Are the leaves of your tomato plants turning white and they are drying out? This post will explain the causes, what to do to save your plants and what you can do in the future to avoid this problem.
This was the first year when I decided to plant my own tomato seedlings instead of buying them.
I planted the tomato seeds in January and I moved them in my greenhouse at the beginning of April.
The weather was a bit unpredictable. There were days when the outside temperature went over 20-degree Celsius and other days when it dropped to less than 10 degrees.
The tomato seedlings grew nicely since I kept them in a heated hallway that has many windows. Therefore, there’s was plenty of light reaching out to the plants.
Everything was great until I transplanted the tomato seedlings into the greenhouse.
The first two days, the plants looked very good and had no signs of transplanting stress.
The next days, the leaves of some tomato plants started to turn white and the edges of the leaves started to dry out.
I really had no clue why.
At first, I thought the plants are lacking magnesium, but the leaves seemed to be more white than yellow as in the case of magnesium deficiency.
I used my friend Internet to search for an answer and after reading several articles, I concluded that my plants were affected by sunscald.
Since this was the first time I grew my own tomato seedlings, I didn’t know that the plants can be hit by sunscald if I move the plants directly from indoor to the greenhouse.
Even though the seedlings had a lot of light in the hallway where they were placed initially, the sun rays didn’t really reach the plant leaves directly.
Fortunately, there were several cloudy days after I transplanted the seedlings and the sun wasn’t really that strong. That might have just saved my plants from drying up completely.
Common Causes Why Tomato Leaves Turn White
Here are several interesting facts I found related or similar to my problem.
If the leaves of your plants are turning white, this is usually caused by:
- Exposure to intense sunlight (sunscald)
- Overwatering your plants
- Too much fertilizer
- An acute deficiency of nutrients (calcium, nitrogen, phosphorus, etc.)
- A fungal disease
Last year, my tomato plants faced a fungal disease called early blight (you can read more about that here). However, the symptoms were a bit different.
Tomato Sunscald Treatment
Sunscald is not a plant disease, but more a sunburn that affects plants.
I can probably say that sunscald is more of a plant sensitivity to the UV rays and intense light.
Sunscald doesn’t only occur on tomatoes. It can also affect peppers, cucumbers, corn leaves, trees leaves and their fruits, eggplants, pumpkins, strawberries, and so on.
Unfortunately, since sunscald is not a disease, there’s no treatment for it.
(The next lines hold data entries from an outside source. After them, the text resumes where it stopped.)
Lemma behaves_py_assert b :
  E AssertionError → behaves (frame P Hp) E (py_assert b).
Proof.
  intros ?. destruct b; [apply behaves_ret, _ | by apply behaves_raise; [apply _|]].
Qed.

Lemma behaves_observe {A} (f : Env → string + A) :
  behaves (frame P Hp) E (observe f).
Proof. intros w. unfold observe. apply behaves_lift. Qed.

Lemma behaves_write m path :
  P (EvWrite path) → behaves (frame P Hp) E (write m path).
Proof.
  intros Hev w. unfold write. destruct (Molecule_write m path (env w)) as [r e].
  destruct (behaves_lift r (emit (EvWrite path) e w)) as [HR HE].
  split; [|done]. etrans; [by apply frame_emit|done].
Qed.

Lemma behaves_subprocess_call cmd cwd :
  P (EvCall cmd cwd) → behaves (frame P Hp) E (subprocess_call cmd cwd).
Proof.
  intros Hev w. unfold subprocess_call.
  destruct (os_call cmd cwd (env w)) as [r e].
  destruct (behaves_lift r (emit (EvCall cmd cwd) e w)) as [HR HE].
  split; [|done]. etrans; [by apply frame_emit|done].
Qed.

End Primitives.

End Steps.

Section Blocks.
Context `{Collaborators}.

Lemma same_except_insert r m h : same_except r h (<[r := m]> h).
Proof.
  split; [apply length_insert|]. intros r' Hr'. by apply list_lookup_insert_ne.
Qed.
(** A loop whose steps all return normally returns normally. *)
Lemma for_each_returns {S A} (body : A → M S unit)
    (I : list A → world S → Prop) xs w :
  I [] w →
  (∀ done x rest w1,
     xs = done ++ x :: rest → I done w1 →
     ∃ w2, body x w1 = (inr tt, w2) ∧ I (done ++ [x]) w2) →
  ∃ w', for_each xs body w = (inr tt, w') ∧ I xs w'.
Proof.
  intros H0 Hstep.
  assert (∀ rest done w1, xs = done ++ rest → I done w1 →
            ∃ w', for_each rest body w1 = (inr tt, w') ∧ I xs w') as Hgen.
  { induction rest as [|x rest IH]; intros done w1 Hxs HI; simpl.
    - exists w1. split; [done|]. by rewrite Hxs, app_nil_r.
    - destruct (Hstep done x rest w1 Hxs HI) as (w2 & Hb & HI2).
      unfold bind. rewrite Hb.
      apply (IH (done ++ [x]) w2); [by rewrite <- app_assoc|done]. }
  by apply (Hgen xs [] w).
Qed.

(** ** Calls on the reference server *)

Lemma ref_listdir_attr_ok (p : string) (s : Ref.fs) cs fl lg l w' :
  sftp_listdir_attr Ref.server p (World s cs fl lg) = (inr l, w') →
  l = Ref.children s (Ref.resolve p) ∧
  Ref.is_dir_at s (Ref.resolve p) = true ∧
  w' = World s (cs ++ [Listdir_attr p]) fl lg.
Proof.
  unfold sftp_listdir_attr, issue. simpl. unfold Ref.listdir_attr, Ref.is_dir_at.
  destruct (s !! Ref.resolve p) as [nd|]; simpl; [|done].
  destruct (S_ISDIR (Ref.n_mode nd)); simpl; [|done].
  by intros [= <- <-].
Qed.

Lemma ref_lstat_ok (p : string) (s : Ref.fs) cs fl lg a w' :
  sftp_lstat Ref.server p (World s cs fl lg) = (inr a, w') →
  (∃ nd, s !! Ref.resolve p = Some nd ∧ a = Ref.attrs_of "" nd) ∧
  w' = World s (cs ++ [Lstat p]) fl lg.
Proof.
  unfold sftp_lstat, issue. simpl. unfold Ref.lstat.
  destruct (s !! Ref.resolve p) as [nd|]; simpl; [|done].
  intros [= <- <-]. eauto.
Qed.

Lemma ref_rmdir_ok (p : string) (s : Ref.fs) cs fl lg w' :
  sftp_rmdir Ref.server p (World s cs fl lg) = (inr tt, w') →
  Ref.is_dir_at s (Ref.resolve p) = true ∧
  Ref.children s (Ref.resolve p) = [] ∧
  w' = World (delete (Ref.resolve p) s) (cs ++ [Rmdir p]) fl lg.
Proof.
  unfold sftp_rmdir, issue. simpl. unfold Ref.rmdir, Ref.is_dir_at.
  destruct (s !! Ref.resolve p) as [nd|]; simpl; [|done].
  destruct (S_ISDIR (Ref.n_mode nd)); simpl; [|done].
  destruct (Ref.children s (Ref.resolve p)); simpl; [|done].
  by intros [= <-].
Qed.

(** Removing a node that is there and is no directory raises nothing, so
    the handler of [remote_delete] does not run. *)
Lemma ref_remove_node (p : string) (s : Ref.fs) cs fl lg nd :
  s !! Ref.resolve p = Some nd → S_ISDIR (Ref.n_mode nd) = false →
  try_except (sftp_remove Ref.server p) is_FileNotFoundError
    (λ _, logger (Log_error p)) (World s cs fl lg)
  = (inr tt, World (delete (Ref.resolve p) s) (cs ++ [Remove p]) fl lg).
Proof.
  intros Hl Hd. unfold try_except, sftp_remove, issue. simpl. unfold Ref.remove.
  by rewrite Hl, Hd.
Qed.

(** ** Recursive removal on the reference server *)

(** What [remote_delete] may ask about the node at [k]: listings of
    directories at or below [k], removals at or below [k]. *)
Definition del_call_ok (s : Ref.fs) (k : list string) (c : call) : Prop :=
  match c with
  | Listdir_attr q =>
      k `prefix_of` Ref.resolve q ∧ Ref.is_dir_at s (Ref.resolve q) = true
  | Remove q | Rmdir q => k `prefix_of` Ref.resolve q
  | _ => False
  end.

(** [s'] is [s] without the subtree at [k]. *)
Definition subtree_removed (k : list string) (s s' : Ref.fs) : Prop :=
  (∀ ns, s' !! (k ++ ns) = None) ∧
  (∀ k', ¬ k `prefix_of` k' → s' !! k' = s !! k').

Lemma wf_subtree_removed k s s' : wf s → subtree_removed k s s' → wf s'.
Proof.
  intros Hwf [Hin Hout]. split.
  - intros k' nd Hl. destruct (decide (k `prefix_of` k')) as [[ns ->]|Hn].
    + by rewrite Hin in Hl.
    + rewrite Hout in Hl by done. by eapply (proj1 Hwf).
  - intros k' n nd Hl. destruct (decide (k `prefix_of` k' ++ [n])) as [[ns E]|Hn].
    + by rewrite E, Hin in Hl.
    + rewrite Hout in Hl by done. apply (proj2 Hwf) in Hl.
      unfold Ref.is_dir_at in *. rewrite Hout; [done|].
      intros [ns ->]. apply Hn. exists (ns ++ [n]). by rewrite app_assoc.
Qed.

Lemma del_call_ok_mono (s s' : Ref.fs) k k' c :
  (∀ q, Ref.is_dir_at s' q = true → Ref.is_dir_at s q = true) →
  k `prefix_of` k' → del_call_ok s' k' c → del_call_ok s k c.
Proof.
  intros Hs Hk. destruct c; simpl; try done.
  - intros [H1 H2]. split; [by etrans|auto].
  - intros H. by etrans.
  - intros H. by etrans.
Qed.
(** * node-backpack: the attributions generator

    A shallow embedding of the [Attributions] class of node-backpack
    (src/api/_attributions.ts, and the later revision of the same class
    that follows src/cli-main.ts), together with the properties its
    specification states about the generated THIRD_PARTY_LICENSES document,
    the versions index and the validation report, and of the loops of
    [cliMain] (src/cli-main.ts) over the values of the options [external]
    and [resource].

    Conventions of the embedding:
    - a JavaScript string is a [string]: a sequence of code units, restricted
      to the code units below 256 (Latin-1);
    - the file system is a finite map from paths to file contents;
    - an object literal used as a dictionary is the list of its own
      properties; a read of a property that it does not own sees the
      properties it inherits from [Object.prototype];
    - the license probe (license-checker run through the shell) is a function
      from a working directory and a list of package identifiers to the parsed
      JSON map it prints, or to nothing when the tool fails;
    - code that can throw runs in a small monad that threads the log of probe
      invocations and stops at the first exception. *)

From Stdlib Require Import ZArith Ascii String.
From Stdlib Require OrderedTypeEx.
From stdpp Require Import base option list sorting gmap strings.
(** C4.  For a device identity that is not empty, has no embedded
    terminator and fits the stored thing name (at most 128 bytes) and the
    destination buffer, the start-next topic built for it, followed by
    "/accepted", is recognised by [coreJobs_isStartNextAccepted] once that
    identity is the stored one; the accepted topic of any other identity,
    of the same or of another length, is not. *)
Theorem C4_start_next_accepted_matches_own_topic_only
  (deviceId other buffer : list ascii) (bufferSize : Z) :
  nul_free deviceId ->
  0 < len deviceId <= MqttWrapper.MAX_THING_NAME_SIZE ->
  28 + len deviceId <= bufferSize ->
  bufferSize <= len buffer -> bufferSize <= SIZE_MAX ->
  exists g topicLength buffer',
    mqttWrapper_setThingName globalThingName_initial (literal deviceId) = Ok g
    /\ getStartNextPendingJobExecutionTopic
         (Some (literal deviceId)) (len deviceId) buffer bufferSize
       = Ok (topicLength, buffer')
    /\ take topicLength buffer'
       = lit "$aws/things/" ++ deviceId ++ lit "/jobs/start-next"
    /\ (let accepted := take topicLength buffer' ++ lit "/accepted" in
        coreJobs_isStartNextAccepted g (Some accepted) (len accepted) = Ok true)
    /\ (other <> deviceId ->
        let foreign :=
          lit "$aws/things/" ++ other ++ lit "/jobs/start-next/accepted" in
        coreJobs_isStartNextAccepted g (Some foreign) (len foreign) = Ok false).
Proof.
  intros Hfree Hlen Hsize Hbuf Hmax.
  destruct (mqttWrapper_setThingName_stored deviceId [] Hfree Hlen)
    as [g [Hset Hstored]].
  exists g. eexists. eexists.
  split; [exact Hset|].
  split.
  { unfold literal.
    apply (getStartNextPendingJobExecutionTopic_ok deviceId [NUL]); lia. }
  rewrite take_app_len.
  split; [reflexivity|].
  split.
  - cbv zeta.
    set (accepted := (lit "$aws/things/" ++ deviceId ++ lit "/jobs/start-next")
                     ++ lit "/accepted").
    destruct (coreJobs_isStartNextAccepted_spec g deviceId accepted Hstored)
      as [b [Hb Hiff]].
    { unfold accepted; rewrite !len_app; lit_len; lia. }
    rewrite Hb. f_equal. apply Hiff.
    unfold accepted, expectedTopic. rewrite <- !app_assoc. reflexivity.
  - intros Hother. cbv zeta.
    set (foreign := lit "$aws/things/" ++ other ++ lit "/jobs/start-next/accepted").
    destruct (coreJobs_isStartNextAccepted_spec g deviceId foreign Hstored)
      as [b [Hb Hiff]].
    { unfold foreign; rewrite !len_app; lit_len.
      pose proof (len_nonneg other); lia. }
    rewrite Hb. f_equal.
    destruct b; [|reflexivity].
    exfalso; apply Hother.
    assert (E : foreign = expectedTopic deviceId (lit "/jobs/start-next/accepted"))
      by (apply Hiff; reflexivity).
    unfold foreign, expectedTopic in E.
    apply app_inv_head in E. apply app_inv_tail in E. exact E.
Qed.

Lemma C4_witness :
  exists g topicLength buffer',
    mqttWrapper_setThingName globalThingName_initial (literal (lit "thingname")) = Ok g
    /\ getStartNextPendingJobExecutionTopic
         (Some (literal (lit "thingname"))) (len (lit "thingname")) (zeros 257) 256
       = Ok (topicLength, buffer')
    /\ take topicLength buffer'
       = lit "$aws/things/" ++ lit "thingname" ++ lit "/jobs/start-next"
    /\ (let accepted := take topicLength buffer' ++ lit "/accepted" in
        coreJobs_isStartNextAccepted g (Some accepted) (len accepted) = Ok true)
    /\ (lit "different" <> lit "thingname" ->
        let foreign :=
          lit "$aws/things/" ++ lit "different" ++ lit "/jobs/start-next/accepted" in
        coreJobs_isStartNextAccepted g (Some foreign) (len foreign) = Ok false).
Proof.
  apply (C4_start_next_accepted_matches_own_topic_only
           (lit "thingname") (lit "different") (zeros 257) 256).
  - nul_free_lit.
  - vm_compute; split; [reflexivity|discriminate].
  - vm_compute; discriminate.
  - rewrite len_zeros; lia.
  - vm_compute; discriminate.
Defined.

(** C6.  For each status of the enumeration and a version that is not
    empty and fits the capacity, [getUpdateJobExecutionMsg] writes exactly
    [{"status":"<STATUS_STRING>","expectedVersion":"<expectedVersion>"}]
    and returns its length; it returns a zero length, leaving the buffer
    as it was, when the version is empty or the capacity is too small. *)
Theorem C6_update_message_format
  (status : JobStatus_t) (text version tail buffer : list ascii) (bufferSize : Z) :
  In (status, text) STATUS_STRING ->
  bufferSize <= len buffer -> bufferSize <= SIZE_MAX ->
  34 + len version + len text <= SIZE_MAX ->
  let message :=
    quoted "{'status':'" ++ text ++ quoted "','expectedVersion':'"
    ++ version ++ quoted "'}" in
  let result :=
    getUpdateJobExecutionMsg status (Some (version ++ tail)) (len version)
      buffer bufferSize in
  (0 < len version -> 34 + len version + len text <= bufferSize ->
   result = Ok (len message, message ++ drop (len message) buffer))
  /\ (len version = 0 -> result = Ok (0, buffer))
  /\ (bufferSize < 34 + len version + len text -> result = Ok (0, buffer)).
Proof.
  intros Hstatus Hbuf Hmax Hwrap message result.
  pose proof (len_nonneg version).
  split; [|split].
  - intros Hversion Hsize.
    apply getUpdateJobExecutionMsg_ok; assumption.
  - intros Hempty.
    apply (getUpdateJobExecutionMsg_rejects status text); auto; lia.
  - intros Hsmall.
    apply (getUpdateJobExecutionMsg_rejects status text); auto; lia.
Qed.

Lemma C6_witness :
  getUpdateJobExecutionMsg Succeeded (Some (literal (lit "1.0.1"))) 5
    (zeros UPDATE_JOB_MSG_LENGTH) UPDATE_JOB_MSG_LENGTH
  = Ok (48, quoted "{'status':'SUCCEEDED','expectedVersion':'1.0.1'}"
            ++ drop 48 (zeros UPDATE_JOB_MSG_LENGTH)).
Proof.
  apply (C6_update_message_format Succeeded (lit "SUCCEEDED") (lit "1.0.1")
           [NUL] (zeros UPDATE_JOB_MSG_LENGTH) UPDATE_JOB_MSG_LENGTH).
  - simpl; tauto.
  - rewrite len_zeros; vm_compute; discriminate.
  - vm_compute; discriminate.
  - vm_compute; discriminate.
  - vm_compute; reflexivity.
  - vm_compute; discriminate.
Defined.

(** A null pointer or a zero length stops a builder at its first test,
    before any length is added up and before the status is looked at. *)
Lemma getStartNextPendingJobExecutionTopic_without_name
  thingname thingnameLength buffer bufferSize :
  is_null thingname = true \/ thingnameLength = 0 ->
  getStartNextPendingJobExecutionTopic thingname thingnameLength buffer bufferSize
  = Ok (0, buffer).
Proof.
  intros [H| ->]; unfold getStartNextPendingJobExecutionTopic.
  - rewrite H. reflexivity.
  - change (0 >? 0) with false. rewrite andb_false_r. reflexivity.
Qed.

Lemma getStartNextPendingJobExecutionMsg_without_token
  clientToken clientTokenLength buffer bufferSize :
  is_null clientToken = true \/ clientTokenLength = 0 ->
  getStartNextPendingJobExecutionMsg clientToken clientTokenLength buffer bufferSize
  = Ok (0, buffer).
Proof.
  intros [H| ->]; unfold getStartNextPendingJobExecutionMsg.
  - rewrite H. reflexivity.
  - change (0 >? 0) with false. rewrite andb_false_r. reflexivity.
Qed.

Lemma getUpdateJobExecutionTopic_without_name_or_job
  thingname thingnameLength jobId jobIdLength buffer bufferSize :
  is_null thingname = true \/ is_null jobId = true
  \/ thingnameLength = 0 \/ jobIdLength = 0 ->
  getUpdateJobExecutionTopic thingname thingnameLength jobId jobIdLength
    buffer bufferSize
  = Ok (0, buffer).
Proof.
  intros [H|[H|[->| ->]]]; unfold getUpdateJobExecutionTopic.
  - rewrite H. reflexivity.
  - rewrite H. cbn [negb]. rewrite andb_false_r. reflexivity.
  - change (0 >? 0) with false. rewrite !andb_false_r. reflexivity.
  - change (0 >? 0) with false. rewrite !andb_false_r. reflexivity.
Qed.

Lemma getUpdateJobExecutionMsg_without_version
  status expectedVersion expectedVersionLength buffer bufferSize :
  is_null expectedVersion = true \/ expectedVersionLength = 0 ->
  getUpdateJobExecutionMsg status expectedVersion expectedVersionLength
    buffer bufferSize
  = Ok (0, buffer).
Proof.
  intros [H| ->]; unfold getUpdateJobExecutionMsg.
  - rewrite H. reflexivity.
  - change (0 >? 0) with false. rewrite andb_false_r. reflexivity.
Qed.
(** A parser that cannot decode the sample bytes as ascii or utf-8. *)
Definition sample_read_csv (data : list Byte.byte) (encoding : option string)
  : result DataFrame :=
  match encoding with
  | Some "iso-8859-1" | Some "windows-1252" | Some "latin1" =>
      match data with
      | Byte.x74 :: _ => Ok sample_imdb
      | _ => Ok sample_omdb
      end
  | _ => Raise UnicodeDecodeError
  end.

Definition sample_csv_bytes (records : list (list field)) : list Byte.byte :=
  [].

(** A world in which the second input file is missing. *)
Definition sample_world_imdb_only : World :=
  mkWorld {[ "imdb.csv" := Binary [Byte.x74; Byte.xe9] ]} [].

Section Pipeline.

(** binary64 rounding of an exact quotient; [None] is [OverflowError] *)
Variable to_float : Q -> option Q.

(** ** Overlap scorer *)

(** [a / b] on two ints *)
Definition true_div (a b : Z) : result pynum :=
  if b =? 0 then Raise ZeroDivisionError
  else match to_float (inject_Z a / inject_Z b)%Q with
       | Some x => Ok (PyFloat x)
       | None => Raise OverflowError
       end.

Definition calculate_m_to_n_score (imdb_unique omdb_unique total_unique : Z)
  : result pynum :=
  let overlap := imdb_unique + omdb_unique - total_unique in
  let max_overlap := Z.min imdb_unique omdb_unique in
  if max_overlap =? 0 then Ok (PyInt 0)
  else
    match true_div overlap max_overlap with
    | Ok score => Ok score
    | Raise e => Raise e
    end.

(** ** Encoding-robust reader *)

(** [chardet.detect(raw_data)['encoding']]; [None] when nothing is detected *)
Variable chardet_detect : list Byte.byte -> option string.

(** [pd.read_csv] on the bytes of a file under an encoding ([None] is the
    library default), with the parser options of the script. *)
Variable pd_read_csv : list Byte.byte -> option string -> result DataFrame.

(** the bytes of a file written through [csv.writer] *)
Variable csv_bytes : list (list field) -> list Byte.byte.

Definition file_bytes (f : file) : list Byte.byte :=
  match f with
  | Binary data => data
  | CsvFile records => csv_bytes records
  end.

(** [open(file_path, 'rb')] followed by [file.read(n)] *)
Definition read_rb (file_path : string) (n : nat) : M (list Byte.byte) :=
  fun w =>
    match files w !! file_path with
    | Some f => (Ok (take n (file_bytes f)), w)
    | None => (Raise (FileNotFoundError file_path), w)
    end.

Definition detect_encoding (file_path : string) : M (option string) :=
  do raw_data <- read_rb file_path (Z.to_nat 10000);
  ret (chardet_detect raw_data).

(** [pd.read_csv(file_path, encoding=encoding, ...)] *)
Definition read_csv (file_path : string) (encoding : option string)
  : M DataFrame :=
  fun w =>
    match files w !! file_path with
    | Some f => (pd_read_csv (file_bytes f) encoding, w)
    | None => (Raise (FileNotFoundError file_path), w)
    end.

(** The error raised once every encoding has been tried. *)
Definition no_encoding_error : exn :=
  ValueError "Failed to read the CSV file with any of the attempted encodings.".
Lemma shr_round (P : Z) (kp : positive) :
  0 <= P ->
  let mrs := iter_pos shr_1 kp (Build_shr_record P false false) in
  shr_m mrs = P / 2 ^ Z.pos kp
  /\ round_nearest_even (shr_m mrs) (loc_of_shr_record mrs) = rne P (Z.pos kp).
Proof.
  intros HP mrs. subst mrs.
  rewrite iter_pos_nat, shr_iter by exact HP.
  destruct (Pos.to_nat kp) as [| n'] eqn:En; [lia |].
  assert (Hk : Z.of_nat (S n') = Z.pos kp) by lia.
  rewrite Hk. split; [reflexivity |].
  set (a := Z.of_nat n').
  assert (Ha : 0 <= a) by (unfold a; lia).
  assert (Hka : Z.pos kp = a + 1) by (unfold a; lia).
  pose proof (pow2_pos a Ha) as Hpa.
  pose proof (Z.mod_pos_bound P (2 ^ a) Hpa) as Hm.
  unfold rne. rewrite Hka. replace (a + 1 - 1) with a by lia.
  rewrite (mod_pow2_succ P a Ha).
  cbn [shr_m loc_of_shr_record].
  destruct (Z.odd (P / 2 ^ a)).
  - destruct (P mod 2 ^ a =? 0) eqn:Ez; cbn [negb round_nearest_even].
    + apply Z.eqb_eq in Ez. rewrite Ez.
      replace (0 + 2 ^ a * 1 ?= 2 ^ a) with Eq; [reflexivity |].
      symmetry. apply Z.compare_eq_iff. lia.
    + apply Z.eqb_neq in Ez.
      replace (P mod 2 ^ a + 2 ^ a * 1 ?= 2 ^ a) with Gt; [reflexivity |].
      symmetry. apply Z.compare_gt_iff. lia.
  - replace (P mod 2 ^ a + 2 ^ a * 0 ?= 2 ^ a) with Lt.
    + destruct (P mod 2 ^ a =? 0); reflexivity.
    + symmetry. apply Z.compare_lt_iff. lia.
Qed.

End Shr.

Section Round.

Lemma digits2_size (p : positive) : digits2_pos p = Pos.size p.
Proof. induction p; simpl; congruence. Qed.

Lemma log2_size (p : positive) : Z.log2 (Z.pos p) = Z.pos (Pos.size p) - 1.
Proof. destruct p; cbn [Z.log2 Pos.size]; rewrite ?Pos2Z.inj_succ; lia. Qed.

Lemma log2_scaled (p : positive) (j : Z) :
  0 <= j -> Z.log2 (Z.pos p * 2 ^ j) = Z.pos (Pos.size p) - 1 + j.
Proof.
  intros Hj. rewrite <- log2_size.
  rewrite <- Z.shiftl_mul_pow2 by lia.
  rewrite Z.log2_shiftl by lia. reflexivity.
Qed.

Lemma size_bounds (p : positive) :
  2 ^ (Z.pos (Pos.size p) - 1) <= Z.pos p < 2 ^ Z.pos (Pos.size p).
Proof.
  pose proof (Z.log2_spec (Z.pos p) ltac:(lia)) as H.
  rewrite log2_size in H.
  replace (Z.succ (Z.pos (Pos.size p) - 1)) with (Z.pos (Pos.size p)) in H by lia.
  exact H.
Qed.

Lemma fexp_eq (e : Z) : fexp 53 1024 e = Z.max (e - 53) (-1074).
Proof. reflexivity. Qed.


Lemma shr_fexp_exact (m e : Z) :
  shr_fexp 53 1024 m e loc_Exact
  = match fexp 53 1024 (Zdigits2 m + e) - e with
    | Z.pos kp =>
        (iter_pos shr_1 kp (Build_shr_record m false false),
         fexp 53 1024 (Zdigits2 m + e))
    | _ => (Build_shr_record m false false, e)
    end.
Proof.
  unfold shr_fexp, shr. cbn [shr_record_of_loc].
  destruct (fexp 53 1024 (Zdigits2 m + e) - e) eqn:Hk; try reflexivity.
  f_equal. lia.
Qed.

Lemma ulp_exp_scaled (P : positive) (E : Z) :
  - scale <= E ->
  ulp_exp (Z.pos P * 2 ^ (E + scale))
  = Z.max (Z.pos (Pos.size P) + E - 53) (-1074).
Proof.
  intros HE. unfold ulp_exp. rewrite log2_scaled by lia. f_equal. lia.
Qed.

Lemma pow2_le (a b : Z) : 0 <= a <= b -> 2 ^ a <= 2 ^ b.
Proof. intros H. apply Z.pow_le_mono_r; lia. Qed.

Lemma pow2_lt_inv (a b : Z) : 0 <= b -> 2 ^ a < 2 ^ b -> a < b.
Proof. intros Hb H. apply (Z.pow_lt_mono_r_iff 2); lia. Qed.

Lemma pow2_split (a b : Z) : 0 <= a -> 0 <= b -> 2 ^ (a + b) = 2 ^ a * 2 ^ b.
Proof. intros. apply Z.pow_add_r; lia. Qed.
In fact, the best treatment for sunscald is prevention.
If your plants have been affected heavily, there aren’t many things you can do to save them.
Still, if the tomato plant stem and the growing tips are still green, the plant has a good chance to rebound.
The affected leaves will eventually die off and fell down.
If your tomato plants are big enough, you can even speed up this process by removing the affected leaves since these won’t regenerate.
In my case, the sunscald affected my tomato seedlings after I transplanted them from an indoor environment where the plants were safe from direct sunlight, to a greenhouse where the sun rays reached the plant leaves directly.
Even though seedlings are more predisposed to be hit by sunscald, it seems like the full-grown plants can also be affected.
In the case of an adult plant, sunscald will usually affect the fruits of the plant. When these grow in lower light and suddenly are exposed to higher light levels, these can easily be affected by sunscald.
For example, a pumpkin that grows most of the time covered by the leaves of the plant.
How To Prevent Seedlings Sunscald
My mistake was that I didn’t give my tomato seedlings any time to adapt to direct sunlight.
More exactly, if you keep your seedlings in an environment where the sunlight doesn’t hit the plants directly, you have to gradually expose the plants to direct light.
Therefore, before you transplant your seedlings to a greenhouse or directly in your outside garden, take your plants outside for several hours per day to harden them.
Leave your plants in the sun for about 1-2 hours the first day, then increase the sun exposure gradually for at least 7 days before you transplant the plants.
When you feel like your plant is ready to handle a full day of sun, your seedlings are ready to be moved to your greenhouse or garden.
Just as babies, plant seedlings are sensitive and more predisposed to various diseases.
When you grow your seedlings in a closed environment, the plants’ immune mechanisms are weaker.
Therefore, to avoid issues like sunscald, the plants need to be hardened off and gradually adapted to natural conditions like full sunlight and wind before you permanently transplant them to your garden or greenhouse.
Unfortunately, I didn’t know this before I transplanted my tomato seedlings and my poor plants had to suffer the consequences.
I’m still learning from mistakes and I will avoid this issue the next year.
Update: All my tomato seedlings have fully recovered after sunscald. Now are healthy and some of them began to bloom.
I also gave them a little boost with a bit of fertilizer since the soil I planted them in is not so nutrient-rich.